> [Prompt]: A stretch of the entries below is to be set down exactly, running from the line with "Reference identity and" through the line with "audience). *)", both included, and no other line.

----

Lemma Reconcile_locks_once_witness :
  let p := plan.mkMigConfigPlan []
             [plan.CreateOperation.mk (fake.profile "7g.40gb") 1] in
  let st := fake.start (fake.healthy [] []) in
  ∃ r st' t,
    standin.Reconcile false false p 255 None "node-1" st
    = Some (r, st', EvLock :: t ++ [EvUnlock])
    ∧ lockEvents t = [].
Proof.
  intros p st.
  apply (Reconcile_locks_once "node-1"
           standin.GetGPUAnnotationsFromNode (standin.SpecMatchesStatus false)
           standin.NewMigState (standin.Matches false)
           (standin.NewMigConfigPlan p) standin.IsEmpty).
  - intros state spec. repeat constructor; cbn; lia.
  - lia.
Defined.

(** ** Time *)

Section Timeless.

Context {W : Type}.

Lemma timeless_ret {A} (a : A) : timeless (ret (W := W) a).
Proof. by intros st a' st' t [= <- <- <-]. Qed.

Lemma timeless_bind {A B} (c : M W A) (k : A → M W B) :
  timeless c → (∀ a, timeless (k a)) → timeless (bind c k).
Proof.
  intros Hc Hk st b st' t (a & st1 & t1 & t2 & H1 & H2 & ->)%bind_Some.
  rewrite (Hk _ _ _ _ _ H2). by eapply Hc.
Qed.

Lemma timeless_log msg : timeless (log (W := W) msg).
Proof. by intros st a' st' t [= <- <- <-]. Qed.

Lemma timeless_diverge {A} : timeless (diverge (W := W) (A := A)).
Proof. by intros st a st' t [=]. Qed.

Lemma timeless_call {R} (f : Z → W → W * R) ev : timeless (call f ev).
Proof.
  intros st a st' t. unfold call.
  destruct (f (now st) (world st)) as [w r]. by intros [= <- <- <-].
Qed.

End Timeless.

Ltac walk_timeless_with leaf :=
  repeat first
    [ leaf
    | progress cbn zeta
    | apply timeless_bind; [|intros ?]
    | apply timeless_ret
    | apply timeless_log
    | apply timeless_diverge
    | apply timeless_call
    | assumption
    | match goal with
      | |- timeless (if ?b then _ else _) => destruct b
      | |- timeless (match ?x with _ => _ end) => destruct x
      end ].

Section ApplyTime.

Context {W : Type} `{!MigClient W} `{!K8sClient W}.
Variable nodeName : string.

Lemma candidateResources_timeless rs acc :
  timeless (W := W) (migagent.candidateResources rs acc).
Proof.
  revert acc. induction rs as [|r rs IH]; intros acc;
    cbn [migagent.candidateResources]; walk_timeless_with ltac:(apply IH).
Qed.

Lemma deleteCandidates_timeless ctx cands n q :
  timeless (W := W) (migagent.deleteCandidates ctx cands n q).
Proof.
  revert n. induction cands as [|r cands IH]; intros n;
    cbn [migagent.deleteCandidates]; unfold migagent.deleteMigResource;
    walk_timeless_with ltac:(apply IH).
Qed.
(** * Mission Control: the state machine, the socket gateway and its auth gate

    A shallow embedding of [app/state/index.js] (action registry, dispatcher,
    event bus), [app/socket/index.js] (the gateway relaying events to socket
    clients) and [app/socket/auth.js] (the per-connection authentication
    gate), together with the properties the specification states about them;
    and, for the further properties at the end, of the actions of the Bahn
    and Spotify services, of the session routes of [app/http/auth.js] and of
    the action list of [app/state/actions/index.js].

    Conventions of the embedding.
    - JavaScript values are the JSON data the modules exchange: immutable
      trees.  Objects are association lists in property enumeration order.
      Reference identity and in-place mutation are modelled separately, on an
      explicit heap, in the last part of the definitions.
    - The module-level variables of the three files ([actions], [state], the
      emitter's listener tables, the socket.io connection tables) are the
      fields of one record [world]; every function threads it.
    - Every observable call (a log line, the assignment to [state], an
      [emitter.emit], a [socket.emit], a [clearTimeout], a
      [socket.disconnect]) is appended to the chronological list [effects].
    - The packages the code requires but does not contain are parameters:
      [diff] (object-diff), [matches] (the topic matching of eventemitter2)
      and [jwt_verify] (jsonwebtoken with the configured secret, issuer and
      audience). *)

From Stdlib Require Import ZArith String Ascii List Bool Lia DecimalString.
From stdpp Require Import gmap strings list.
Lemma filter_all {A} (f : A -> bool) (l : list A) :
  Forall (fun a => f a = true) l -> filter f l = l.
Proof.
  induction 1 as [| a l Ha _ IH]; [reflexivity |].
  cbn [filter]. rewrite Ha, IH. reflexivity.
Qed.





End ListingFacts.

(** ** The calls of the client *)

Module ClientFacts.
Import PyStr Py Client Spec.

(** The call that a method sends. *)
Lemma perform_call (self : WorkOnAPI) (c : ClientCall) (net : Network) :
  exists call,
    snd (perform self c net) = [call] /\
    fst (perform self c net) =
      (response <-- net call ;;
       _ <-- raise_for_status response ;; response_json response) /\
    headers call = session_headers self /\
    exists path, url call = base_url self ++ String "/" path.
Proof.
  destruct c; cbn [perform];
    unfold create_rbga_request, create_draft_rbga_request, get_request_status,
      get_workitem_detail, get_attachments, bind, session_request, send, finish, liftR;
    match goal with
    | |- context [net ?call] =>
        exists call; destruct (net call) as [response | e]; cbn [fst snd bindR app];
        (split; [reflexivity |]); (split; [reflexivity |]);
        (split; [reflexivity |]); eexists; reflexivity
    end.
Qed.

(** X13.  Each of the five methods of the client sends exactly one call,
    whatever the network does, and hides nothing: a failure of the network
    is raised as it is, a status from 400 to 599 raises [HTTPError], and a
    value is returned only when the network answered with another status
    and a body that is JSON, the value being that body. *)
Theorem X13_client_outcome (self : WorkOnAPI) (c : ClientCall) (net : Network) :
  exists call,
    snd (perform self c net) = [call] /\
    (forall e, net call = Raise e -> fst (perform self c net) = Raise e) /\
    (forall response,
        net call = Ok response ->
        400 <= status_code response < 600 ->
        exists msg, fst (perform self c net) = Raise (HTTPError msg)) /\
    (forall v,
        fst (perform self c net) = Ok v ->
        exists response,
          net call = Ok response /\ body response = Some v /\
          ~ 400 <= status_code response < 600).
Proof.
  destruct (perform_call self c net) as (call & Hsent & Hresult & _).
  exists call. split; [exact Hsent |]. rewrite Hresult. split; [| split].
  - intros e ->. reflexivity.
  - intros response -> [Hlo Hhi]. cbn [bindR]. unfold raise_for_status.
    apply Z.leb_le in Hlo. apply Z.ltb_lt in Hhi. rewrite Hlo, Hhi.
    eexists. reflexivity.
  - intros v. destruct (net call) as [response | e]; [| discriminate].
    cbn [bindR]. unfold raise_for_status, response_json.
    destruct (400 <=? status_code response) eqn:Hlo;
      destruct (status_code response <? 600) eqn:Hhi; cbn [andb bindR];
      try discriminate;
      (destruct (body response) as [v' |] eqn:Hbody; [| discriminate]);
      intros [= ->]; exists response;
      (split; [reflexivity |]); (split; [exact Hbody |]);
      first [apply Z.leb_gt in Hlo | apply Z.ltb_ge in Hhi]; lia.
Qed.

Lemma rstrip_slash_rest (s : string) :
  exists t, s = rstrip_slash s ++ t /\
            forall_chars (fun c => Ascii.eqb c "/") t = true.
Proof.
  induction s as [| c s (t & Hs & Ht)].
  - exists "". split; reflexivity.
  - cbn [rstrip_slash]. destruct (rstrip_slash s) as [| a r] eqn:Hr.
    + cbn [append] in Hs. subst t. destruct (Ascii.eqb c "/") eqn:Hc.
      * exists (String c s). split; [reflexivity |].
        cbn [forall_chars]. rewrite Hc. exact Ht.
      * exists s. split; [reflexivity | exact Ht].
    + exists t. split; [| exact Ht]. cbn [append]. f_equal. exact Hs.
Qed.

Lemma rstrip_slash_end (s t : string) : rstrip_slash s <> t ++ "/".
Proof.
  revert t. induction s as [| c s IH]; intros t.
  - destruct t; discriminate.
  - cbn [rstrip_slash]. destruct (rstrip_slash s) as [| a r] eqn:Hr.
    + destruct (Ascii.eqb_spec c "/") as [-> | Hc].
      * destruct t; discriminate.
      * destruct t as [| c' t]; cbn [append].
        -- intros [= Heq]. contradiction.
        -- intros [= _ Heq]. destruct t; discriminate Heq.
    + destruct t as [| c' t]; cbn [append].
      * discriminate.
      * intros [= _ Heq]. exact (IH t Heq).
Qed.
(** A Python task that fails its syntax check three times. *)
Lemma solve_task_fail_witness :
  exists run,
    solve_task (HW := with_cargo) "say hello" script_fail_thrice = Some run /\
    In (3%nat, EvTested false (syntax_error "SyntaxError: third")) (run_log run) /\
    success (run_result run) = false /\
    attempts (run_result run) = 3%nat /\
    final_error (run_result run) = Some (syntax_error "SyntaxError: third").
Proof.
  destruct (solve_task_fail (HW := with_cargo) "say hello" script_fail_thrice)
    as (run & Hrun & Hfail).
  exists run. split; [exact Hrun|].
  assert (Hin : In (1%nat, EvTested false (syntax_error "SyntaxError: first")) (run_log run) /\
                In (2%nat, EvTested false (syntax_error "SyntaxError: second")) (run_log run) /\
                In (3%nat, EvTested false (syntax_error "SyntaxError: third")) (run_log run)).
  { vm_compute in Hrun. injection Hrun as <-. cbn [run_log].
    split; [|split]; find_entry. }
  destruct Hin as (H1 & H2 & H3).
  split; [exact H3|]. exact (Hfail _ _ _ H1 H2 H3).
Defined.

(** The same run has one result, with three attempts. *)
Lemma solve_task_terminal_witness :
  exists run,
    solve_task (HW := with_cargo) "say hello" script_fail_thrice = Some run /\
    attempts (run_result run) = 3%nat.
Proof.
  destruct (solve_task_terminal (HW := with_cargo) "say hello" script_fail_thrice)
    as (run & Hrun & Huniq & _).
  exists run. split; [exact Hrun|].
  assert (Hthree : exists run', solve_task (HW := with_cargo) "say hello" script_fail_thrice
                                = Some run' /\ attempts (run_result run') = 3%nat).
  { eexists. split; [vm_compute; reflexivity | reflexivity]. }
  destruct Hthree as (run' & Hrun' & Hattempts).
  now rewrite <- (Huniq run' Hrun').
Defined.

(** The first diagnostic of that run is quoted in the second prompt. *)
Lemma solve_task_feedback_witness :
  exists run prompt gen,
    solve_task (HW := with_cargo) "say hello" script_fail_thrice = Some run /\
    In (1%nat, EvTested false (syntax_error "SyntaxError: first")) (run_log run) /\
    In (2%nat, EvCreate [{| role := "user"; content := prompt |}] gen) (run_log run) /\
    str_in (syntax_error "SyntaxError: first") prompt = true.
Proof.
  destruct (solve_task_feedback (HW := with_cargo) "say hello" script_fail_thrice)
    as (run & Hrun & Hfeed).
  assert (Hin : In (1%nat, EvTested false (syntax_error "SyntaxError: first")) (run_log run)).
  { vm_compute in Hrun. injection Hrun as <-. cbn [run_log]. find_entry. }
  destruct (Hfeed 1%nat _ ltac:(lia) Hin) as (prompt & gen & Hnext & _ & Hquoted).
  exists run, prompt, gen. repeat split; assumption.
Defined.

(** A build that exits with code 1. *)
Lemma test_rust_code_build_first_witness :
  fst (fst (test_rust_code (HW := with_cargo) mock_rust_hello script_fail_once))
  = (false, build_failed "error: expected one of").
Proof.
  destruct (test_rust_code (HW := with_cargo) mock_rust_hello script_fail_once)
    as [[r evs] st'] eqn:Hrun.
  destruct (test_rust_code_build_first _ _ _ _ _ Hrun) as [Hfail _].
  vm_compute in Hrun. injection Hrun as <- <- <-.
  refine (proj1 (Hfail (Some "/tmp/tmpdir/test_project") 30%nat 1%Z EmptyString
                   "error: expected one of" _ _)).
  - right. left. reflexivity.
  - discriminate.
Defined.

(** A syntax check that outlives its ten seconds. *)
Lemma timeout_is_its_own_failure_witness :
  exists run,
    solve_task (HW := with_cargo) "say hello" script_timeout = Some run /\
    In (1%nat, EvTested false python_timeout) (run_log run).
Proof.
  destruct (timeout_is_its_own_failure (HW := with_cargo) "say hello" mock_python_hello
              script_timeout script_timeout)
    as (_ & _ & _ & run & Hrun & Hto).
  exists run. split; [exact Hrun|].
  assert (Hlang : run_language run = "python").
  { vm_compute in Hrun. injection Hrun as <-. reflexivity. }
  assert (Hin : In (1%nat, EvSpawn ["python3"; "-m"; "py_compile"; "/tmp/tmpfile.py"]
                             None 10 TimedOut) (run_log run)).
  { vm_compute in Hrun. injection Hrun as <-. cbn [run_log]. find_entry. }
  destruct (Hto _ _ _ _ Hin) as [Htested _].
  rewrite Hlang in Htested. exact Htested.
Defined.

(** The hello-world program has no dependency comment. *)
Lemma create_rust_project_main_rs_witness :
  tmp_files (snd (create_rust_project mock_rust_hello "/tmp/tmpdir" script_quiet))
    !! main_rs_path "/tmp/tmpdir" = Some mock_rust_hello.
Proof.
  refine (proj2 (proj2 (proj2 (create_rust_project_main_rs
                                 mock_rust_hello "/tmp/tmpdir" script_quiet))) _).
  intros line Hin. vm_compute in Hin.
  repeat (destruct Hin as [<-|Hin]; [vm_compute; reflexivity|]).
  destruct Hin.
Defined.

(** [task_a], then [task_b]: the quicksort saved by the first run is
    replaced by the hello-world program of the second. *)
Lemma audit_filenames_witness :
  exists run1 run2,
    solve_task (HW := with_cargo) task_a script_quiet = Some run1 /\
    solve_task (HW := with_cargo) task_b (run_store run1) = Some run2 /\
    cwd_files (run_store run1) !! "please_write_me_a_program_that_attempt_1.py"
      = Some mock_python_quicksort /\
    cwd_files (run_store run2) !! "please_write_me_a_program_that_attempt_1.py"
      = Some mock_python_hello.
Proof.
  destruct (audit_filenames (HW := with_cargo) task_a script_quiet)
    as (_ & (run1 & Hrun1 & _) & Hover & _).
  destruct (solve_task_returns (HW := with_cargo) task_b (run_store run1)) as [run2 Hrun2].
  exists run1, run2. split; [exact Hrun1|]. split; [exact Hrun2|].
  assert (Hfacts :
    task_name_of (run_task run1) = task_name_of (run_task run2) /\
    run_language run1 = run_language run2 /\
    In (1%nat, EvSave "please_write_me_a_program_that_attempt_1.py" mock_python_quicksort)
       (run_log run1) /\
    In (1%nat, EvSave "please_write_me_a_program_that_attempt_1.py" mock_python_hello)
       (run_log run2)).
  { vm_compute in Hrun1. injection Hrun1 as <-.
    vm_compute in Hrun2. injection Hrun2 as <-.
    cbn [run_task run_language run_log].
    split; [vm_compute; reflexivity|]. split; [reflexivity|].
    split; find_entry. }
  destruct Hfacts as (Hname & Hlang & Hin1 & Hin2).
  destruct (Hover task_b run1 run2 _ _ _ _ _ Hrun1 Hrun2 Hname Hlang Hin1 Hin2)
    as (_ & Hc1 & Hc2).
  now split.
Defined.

----

> [Result for this exercise]:
      Reference identity and in-place mutation are modelled separately, on an
      explicit heap, in the last part of the definitions.
    - The module-level variables of the three files ([actions], [state], the
      emitter's listener tables, the socket.io connection tables) are the
      fields of one record [world]; every function threads it.
    - Every observable call (a log line, the assignment to [state], an
      [emitter.emit], a [socket.emit], a [clearTimeout], a
      [socket.disconnect]) is appended to the chronological list [effects].
    - The packages the code requires but does not contain are parameters:
      [diff] (object-diff), [matches] (the topic matching of eventemitter2)
      and [jwt_verify] (jsonwebtoken with the configured secret, issuer and
      audience). *)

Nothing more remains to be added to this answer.